Looks of consternation, incredulity, bemusement, irritation, shock, and occasionally out and out terror but even delight and amusement will cross their faces as Ives’ puns, and jokes, and cockeyed rhymes come bubbling out of them. You can almost hear them thinking, “I can’t believe he just made me say that” or “I can’t believe he’s going to make me say this” or “I can’t believe I’m saying what I’m saying!”, depending on what point in a line it dawns on them that what’s coming out of their mouths isn’t something they’ve thought of themselves or something they even want to say.
It takes a little while for even the smartest and most sensible of them to catch on to what’s happening.
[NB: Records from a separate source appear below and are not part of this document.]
(** ** run *)

(** What happens around one pass of the [while] loop: the processes the
    scan sees, what [time.sleep(60)] does (it returns, or a Ctrl+C raises
    [KeyboardInterrupt] out of it), and whether another context (the tray's
    [clean_exit]) cleared [running] at some point during the pass.  The loop
    reads [running] only in its condition, and every write to it stores
    [False], so the moment of that write within the pass does not matter. *)
Record cycle : Type := mkCycle {
  processes : enumeration;
  sleep_raises : option exn;
  stop_requested : bool
}.

Definition newline : string := String (ascii_of_nat 10) EmptyString.

(** ["\n".join(lines)] *)
Definition join_lines (lines : list string) : string :=
  String.concat newline lines.

Definition sleep_outcome (c : cycle) : outcome unit :=
  match sleep_raises c with
  | None => Return tt
  | Some e => Raise e
  end.

(** The body of the [while] loop: the [try] statement. *)
Definition loop_body (c : cycle) : M unit :=
  try_except
    (threats <- security_scan (processes c) ;;
     (if (1 <? length threats)%nat  (* More than just "No threats" message *)
      then log WARNING ("Security Alert:" ++ newline ++ join_lines threats)
      else ret tt) ;;
     call (Sleep 60) (sleep_outcome c))
    is_KeyboardInterrupt
    (fun _ => modify (set_running false)).

(** The write of the other context, if there is one in this pass. *)
Definition other_context (c : cycle) (m : machine) : machine :=
  if stop_requested c then set_running false m else m.
(** the world in which [openSecureChannel] calls [mutualAuthenticate]: the
    pairing stored, OPEN SECURE CHANNEL answered with [rawResp] by a card
    left as [c'], the session keys installed *)
Definition session_opened (pairingInfo : PairingInfo) (rawResp : QByteArray)
  (c' : Card) (w : World) : World :=
  let cardData := resp_data (Response_of rawResp) in
  let result := sha512 (secret (d w) ++ pi_key pairingInfo ++ QBA.left 32 cardData) in
  with_d (SecureChannel_init (QBA.mid 32 cardData) (QBA.left 32 result)
                             (QBA.mid 32 result))
    (with_lastError ""
       (with_event (Transmit (open_request pairingInfo w))
          (with_channel (Some c') (with_pairingInfo pairingInfo w)))).

(** what a card that shares the session answers to [command] when its
    reply, in the clear, is [plain] (data followed by the status word): the
    reply encrypted under the request MAC as IV, preceded by its MAC, with
    [90 00] *)
Definition secure_reply (p : Private) (command : Command) (plain : QByteArray)
  : QByteArray :=
  let p' := set_iv (request_mac p command) p in
  let rct := encrypt p' plain in
  let rmac := calculateMAC (macKey p') (response_meta (QBA.fill 16 0 ++ rct)) rct in
  rmac ++ rct ++ [0x90; 0x00].

(** ** One-shot encryption

    [RAND_bytes] is OpenSSL's generator, with a state of its own; it gives
    the bytes asked for or fails. *)

Section OneShot.
Variable RandState : Type.
Variable RAND_bytes : RandState -> nat -> option QByteArray * RandState.

(** [SecureChannel::oneShotEncrypt] *)
Definition oneShotEncrypt (p : Private) (data : QByteArray) (r : RandState)
  : QByteArray * RandState :=
  if QBA.isEmpty (secret p) then ([], r)
  else
    (* a random IV *)
    match RAND_bytes r 16 with
    | (None, r') => ([], r')
    | (Some iv_, r') =>
        let padded := Utils.pad data 16 in
        (* AES-256-CBC under the shared secret, padding disabled *)
        match EVP_aes_256_cbc_encrypt (secret p) iv_ padded with
        | None => ([], r')
        | Some encrypted =>
            (* [pubkey_len][pubkey][IV][ciphertext] *)
            let pubKey := rawPublicKeyData p in
            (QBA.to_char (Z.of_nat (length pubKey)) :: pubKey ++ iv_ ++ encrypted,
             r')
        end
    end.
(** * Adaptive frame sampling (src/api/adaptive_sampling.py)

    A shallow embedding of [AdaptiveFrameSampler] and of the records it
    works on, followed by the properties of the sampler that the
    specification states.

    Conventions of the embedding.
    - Python [int] is [Z]; [len(...)] is [Z.of_nat (length ...)].
    - Python [float] is a rational [Q] (IEEE rounding is abstracted away);
      where numpy can produce a not-a-number, the type is [pyfloat].
    - The sampler object is a record; every method is a computation in the
      monad [M], which threads the record and may raise.  A raised
      exception leaves the attributes assigned so far in place, as in
      Python.
    - Readings of [time.time()] and [time.perf_counter()] are inputs of a
      call ([Clock]).
    - OpenCV's pixel arithmetic (the luminance formula of [cvtColor] and the
      kernel of [GaussianBlur]) is a parameter ([CV2]); the shapes of the
      arrays, the failure cases of the OpenCV calls, [absdiff], [threshold]
      and the counting are modelled. *)

From Stdlib Require Import QArith.
From stdpp Require Import gmap strings list pretty.

Open Scope Z_scope.

(** ** Floats *)

(** A float that may be numpy's [nan]. *)
Inductive pyfloat : Type :=
| Fin (q : Q)
| NaN.

Definition Qlt_bool (a b : Q) : bool := negb (Qle_bool b a).

(** [a > b] and [a < b] on floats: every comparison with [nan] is false. *)
Definition float_gt (a : pyfloat) (b : Q) : bool :=
  match a with Fin x => Qlt_bool b x | NaN => false end.
Definition float_lt (a : pyfloat) (b : Q) : bool :=
  match a with Fin x => Qlt_bool x b | NaN => false end.

Definition float_add (a b : pyfloat) : pyfloat :=
  match a, b with
  | Fin x, Fin y => Fin (x + y)
  | _, _ => NaN
  end.
(** ** Frame loop: counters, order of the calls, ways out *)

Lemma video_loop_quiet (classes : list String.string) (colors : list Color)
    (pre : list Tick) :
  Forall (quiet classes colors) pre ->
  forall rest frame_id events,
    video_loop classes colors (pre ++ rest) frame_id events
    = video_loop classes colors rest (frame_id + length pre)
        (events ++ turns (length pre)).
Proof.
  intros Hpre.
  induction Hpre as [|x pre [Hx Hk] Hpre IH]; intros rest frame_id events.
  - simpl. rewrite Nat.add_0_r, app_nil_r. reflexivity.
  - cbn [app video_loop length turns].
    unfold completes in Hx.
    destruct (process_frame classes colors (tick_frame x)); [|discriminate].
    apply Z.eqb_neq in Hk. rewrite Hk.
    rewrite IH. f_equal; [lia|].
    rewrite <- !app_assoc. reflexivity.
Qed.

Lemma video_loop_counts (classes : list String.string) (colors : list Color)
    (ticks : list Tick) :
  forall frame_id events,
    let r := video_loop classes colors ticks frame_id events in
    let crashed := match run_status r with Crashed _ => 1%nat | _ => 0%nat end in
    (run_frame_id r <= frame_id + length ticks)%nat /\
    (count_event CapRead (run_events r) + frame_id
     = count_event CapRead events + run_frame_id r)%nat /\
    (count_event ImShow (run_events r) + frame_id + crashed
     = count_event ImShow events + run_frame_id r)%nat /\
    (count_event WaitKey (run_events r) + frame_id + crashed
     = count_event WaitKey events + run_frame_id r)%nat.
Proof.
  induction ticks as [|tk ticks IH]; intros frame_id events; simpl.
  - repeat split; lia.
  - destruct (process_frame classes colors (tick_frame tk)) as [drawn|e]; simpl.
    + destruct (tick_key tk =? ESC)%Z; simpl.
      * rewrite !count_event_app. count_closed. repeat split; lia.
      * destruct (IH (S frame_id) ((events ++ [CapRead]) ++ [ImShow; WaitKey]))
          as [H0 [H1 [H2 H3]]].
        rewrite !count_event_app in H1, H2, H3.
        revert H1 H2 H3. count_closed. intros H1 H2 H3.
        repeat split; lia.
    + rewrite !count_event_app. count_closed. repeat split; lia.
Qed.

(** X15. The frame counter and the calls stay in step, whatever the outside
    world supplies: [frame_id] is the number of [cap.read()] calls and never
    exceeds the number of turns; every frame read is shown once and followed
    by one key poll, except the frame of a turn that raised, which is counted
    but neither shown nor followed by a poll. *)
Theorem frame_counter_matches_calls (classes : list String.string)
    (colors : list Color) (ticks : list Tick) :
  let r := video_cell classes colors ticks in
  let crashed := match run_status r with Crashed _ => 1%nat | _ => 0%nat end in
  (run_frame_id r <= length ticks)%nat /\
  count_event CapRead (run_events r) = run_frame_id r /\
  (count_event ImShow (run_events r) + crashed = run_frame_id r)%nat /\
  count_event WaitKey (run_events r) = count_event ImShow (run_events r).
Proof.
  intros r crashed.
  destruct (video_loop_counts classes colors ticks 0 []) as [H0 [H1 [H2 H3]]].
  fold (video_cell classes colors ticks) in H0, H1, H2, H3. fold r in H0, H1, H2, H3.
  fold crashed in H2, H3.
  change (count_event CapRead []) with 0%nat in H1.
  change (count_event ImShow []) with 0%nat in H2.
  change (count_event WaitKey []) with 0%nat in H3.
  repeat split; lia.
Qed.

(** X16. The teardown calls happen at most once and only on [break]: for
    every sequence of turns, [cap.release()] and [destroyAllWindows()] are
    each called once if the loop ended on the stop key, and not at all if an
    exception left the cell or the loop is still running. *)
Theorem teardown_only_on_break (classes : list String.string)
    (colors : list Color) (ticks : list Tick) :
  let r := video_cell classes colors ticks in
  (run_status r = Stopped ->
   count_event CapRelease (run_events r) = 1%nat /\
   count_event DestroyAllWindows (run_events r) = 1%nat) /\
  (run_status r <> Stopped ->
   count_event CapRelease (run_events r) = 0%nat /\
   count_event DestroyAllWindows (run_events r) = 0%nat).
Proof.
  intros r.
  destruct (video_loop_releases classes colors ticks 0 []) as [H1 H2].
  fold (video_cell classes colors ticks) in H1, H2. fold r in H1, H2.
  change (count_event CapRelease []) with 0%nat in H1.
  change (count_event DestroyAllWindows []) with 0%nat in H2.
  split; intros Hs.
  - rewrite Hs in H1, H2. split; [exact H1|exact H2].
  - destruct (run_status r); [|contradiction|]; split; assumption.
Qed.

(** X17. Only the stop key ends the loop: as long as the turns complete and
    [waitKey] returns anything but 27, the loop is still running after them,
    having read one frame per turn and released nothing. *)
Theorem loop_runs_without_stop_key (classes : list String.string)
    (colors : list Color) (ticks : list Tick) :
  Forall (quiet classes colors) ticks ->
  video_cell classes colors ticks
  = mkRun Running (length ticks) (turns (length ticks)).
Proof.
  intros H. unfold video_cell.
  rewrite <- (app_nil_r ticks) at 1.
  rewrite (@video_loop_quiet classes colors ticks H [] 0%nat []).
  reflexivity.
Qed.

Lemma loop_runs_without_stop_key_witness :
  let classes := ["person"]%string in
  let colors := [(0, 0, 0)] in
  let frame := Some (mkFrame 480 640 [[[1 # 2; 1 # 2; 2 # 10; 3 # 10; 1; 9 # 10]]]) in
  video_cell classes colors [mkTick frame (-1); mkTick frame 113]
  = mkRun Running 2 (turns 2).
Proof.
  intros classes colors frame.
  apply (@loop_runs_without_stop_key classes colors
           [mkTick frame (-1); mkTick frame 113]).
  repeat constructor; discriminate.
Defined.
No doubt they start the play thinking they are real 17th Century Frenchmen and women of the sort Moliere turned into comic types for his farces and satires, like The Misanthrope.
In fact, if they were going to wake up to the realization that they were characters in a play, they would have reason to expect it would be that play.
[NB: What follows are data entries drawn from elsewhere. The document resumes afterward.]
Lemma NewSender_port_witness :
  NewSender (B "mail.example.com") (B "user") (B "secret") []
  = NewSender (B "mail.example.com" ++ B ":25") (B "user") (B "secret") []
  /\ NewSender (B "mail.example.com" ++ B ":") (B "user") (B "secret") []
     = NewSender (B "mail.example.com") (B "user") (B "secret") [].
Proof.
  apply (NewSender_port (B "mail.example.com") (B "587") (B "user") (B "secret") []).
  reflexivity.
Defined.

Lemma NewSender_result_witness :
  username {| host := B "mail.example.com"; port := 587; username := B "user";
              password := B "secret";
              address := Some {| Name := []; Addr := B "user@example.com" |} |} = B "user"
  /\ B "user" <> []
  /\ password {| host := B "mail.example.com"; port := 587; username := B "user";
                 password := B "secret";
                 address := Some {| Name := []; Addr := B "user@example.com" |} |} = B "secret"
  /\ B "secret" <> []
  /\ port {| host := B "mail.example.com"; port := 587; username := B "user";
             password := B "secret";
             address := Some {| Name := []; Addr := B "user@example.com" |} |} <> 0
  /\ no_colon (host {| host := B "mail.example.com"; port := 587; username := B "user";
                       password := B "secret";
                       address := Some {| Name := []; Addr := B "user@example.com" |} |})
     = true
  /\ match address {| host := B "mail.example.com"; port := 587; username := B "user";
                      password := B "secret";
                      address := Some {| Name := []; Addr := B "user@example.com" |} |} with
     | Some a => SeemsValidAddr (Addr a) = true
     | None => True
     end.
Proof.
  apply (NewSender_result (B "mail.example.com:587") (B "user") (B "secret")
           [B "user@example.com"]).
  reflexivity.
Defined.

(** * The table lookups *)
Lemma hex_index_in_range c :
  (byte_shr c 4 < N.of_nat (length hextable))%N
  /\ (byte_and c 0x0f < N.of_nat (length hextable))%N.
Proof. destruct c; split; reflexivity. Qed.
(** * A rock-paper-scissors session manager over socket.io

    Shallow embedding of the three successive versions of the socket module
    of the game back end:

    - [Lobby]  : [src/socket.js] (joining and leaving rooms, no game yet);
    - [Game]   : the second listing of [src/unnamed/part_000], with rounds,
                 a round timeout ([setTimeout]) and a reconnection grace;
    - [Paused] : the first listing of [src/unnamed/part_000], with the
                 pause flag and the one-second countdown ([setInterval]).

    Modelling conventions.

    - Message fields and the values stored under them are JavaScript values
      restricted to [undefined], [null] and strings ([value]); scores are
      JavaScript numbers restricted to integers and [NaN] ([num]).
    - Objects used as dictionaries whose enumeration order is irrelevant
      ([roomStates], [scores], [choices]) are finite maps keyed by the
      property name.  [roomStates] is read under a name chosen by the
      client in [handlePlayerChoice] only, where the members inherited
      from [Object.prototype] are modelled; [scores] and [choices] are
      modelled with their own properties only.  Under a username that is
      the name of an inherited member, the read of a missing key and the
      assignment to [__proto__] differ from the model: usernames are
      meant to be other names, and the theorems whose outcome depends on
      it say so by hypothesis.  Socket ids are generated by the server
      and are no such names either.
    - The registry [connectedUsers], whose first matching key is
      searched, is an insertion-ordered association list (socket ids are
      never array-index strings).
    - Room state objects live in a heap: the round timer closure captures
      the object, while the handlers look it up by name in [roomStates].
    - Handlers run in a state monad with one error, the uncaught
      [TypeError] raised by a property access on [undefined].
    - Timers are entries of a pending list; firing removes the entry of a
      timeout and runs its callback, clearing removes the entry.  String
      lengths are counted on ASCII text. *)

From stdpp Require Import gmap strings list fin_maps.

Local Open Scope Z_scope.

(** ** JavaScript values *)

Inductive value : Type :=
| Undefined
| Null
| Str (s : string).

Definition value_eqb (a b : value) : bool :=
  match a, b with
  | Undefined, Undefined => true
  | Null, Null => true
  | Str x, Str y => String.eqb x y
  | _, _ => false
  end.

(** [!!v] *)
Definition truthy (v : value) : bool :=
  match v with
  | Str s => negb (String.eqb s "")
  | _ => false
  end.

(** Conversion of a value used as a property name. *)
Definition key (v : value) : string :=
  match v with
  | Undefined => "undefined"
  | Null => "null"
  | Str s => s
  end.

(** Scores: integers, or [NaN] once [undefined] has been incremented. *)
Inductive num : Type :=
| Num (z : Z)
| NaN.

(** [o[k]++] on a number-valued property that may be missing. *)
Definition incr (old : option num) : num :=
  match old with
  | Some (Num z) => Num (z + 1)
  | _ => NaN
  end.

(** [a === b] on two score lookups. *)
Definition num_strict_eq (a b : option num) : bool :=
  match a, b with
  | None, None => true
  | Some (Num x), Some (Num y) => Z.eqb x y
  | _, _ => false
  end.

(** [a === 5] *)
Definition is5 (a : option num) : bool := num_strict_eq a (Some (Num 5)).

(** [m[k]] on a dictionary of values. *)
Definition prop (m : gmap string value) (k : value) : value :=
  default Undefined (m !! key k).

(** ** Insertion-ordered objects *)

Module Obj.
Section Obj.
Context {V : Type}.

Definition t := list (string * V).

Definition get (k : string) (o : list (string * V)) : option V :=
  snd <$> List.find (fun p => String.eqb (fst p) k) o.

Fixpoint replace (k : string) (v : V) (o : list (string * V)) : list (string * V) :=
  match o with
  | [] => []
  | p :: o' => if String.eqb (fst p) k then (k, v) :: o' else p :: replace k v o'
  end.

(** [o[k] = v]: in place when [k] is there, appended otherwise. *)
Definition set (k : string) (v : V) (o : list (string * V)) : list (string * V) :=
  match get k o with
  | Some _ => replace k v o
  | None => o ++ [(k, v)]
  end.

(** [delete o[k]] *)
Definition del (k : string) (o : list (string * V)) : list (string * V) :=
  List.filter (fun p => negb (String.eqb (fst p) k)) o.

Definition keys (o : list (string * V)) : list string := map fst o.
Definition values (o : list (string * V)) : list V := map snd o.
End Obj.
End Obj.

(** ** The state and error monad of the handlers *)

Inductive Outcome (S A : Type) : Type :=
| Ok (a : A) (s : S)
| TypeError.
Arguments Ok {S A} a s.
Arguments TypeError {S A}.

Definition M (S A : Type) : Type := S -> Outcome S A.

Definition ret {S A} (a : A) : M S A := fun s => Ok a s.
Definition bind {S A B} (m : M S A) (k : A -> M S B) : M S B :=
  fun s => match m s with
           | Ok a s' => k a s'
           | TypeError => TypeError
           end.
Definition throw {S A} : M S A := fun _ => TypeError.
Definition get {S} : M S S := fun s => Ok s s.
Definition modify {S} (f : S -> S) : M S unit := fun s => Ok tt (f s).

Notation "'let!' x ':=' m 'in' k" := (bind m (fun x => k))
  (at level 10, x name, m at level 200, k at level 200).
Notation "m ;; k" := (bind m (fun _ => k))
  (at level 100, k at level 200, right associativity).

(** [if (c) body] without an else branch. *)
Definition when {S} (c : bool) (body : M S unit) : M S unit :=
  if c then body else ret tt.

(** [list.forEach(f)] *)
Fixpoint forEach {S A} (l : list A) (f : A -> M S unit) : M S unit :=
  match l with
  | [] => ret tt
  | x :: l' => f x ;; forEach l' f
  end.

(** ** Timers *)

Section Timers.
Context {C : Type}.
After all, they have the same names as the characters in The Misanthrope. They’re caught up in a plot that shares elements with the plot of The Misanthrope. And for goodly stretches they are allowed to speak actual lines from The Misanthrope or at least close enough for jazz, a musical form they’re probably familiar with, despite its not having been invented yet, since they know about rock and roll and know why calling somebody rock and roll is a compliment, as in “She exalts my soul! She’s single malt! She’s rock and roll!”
You can see how a character who thinks he’s a 17th Century Frenchman, hearing himself carried away by words like that, might begin to suspect something funny’s going on.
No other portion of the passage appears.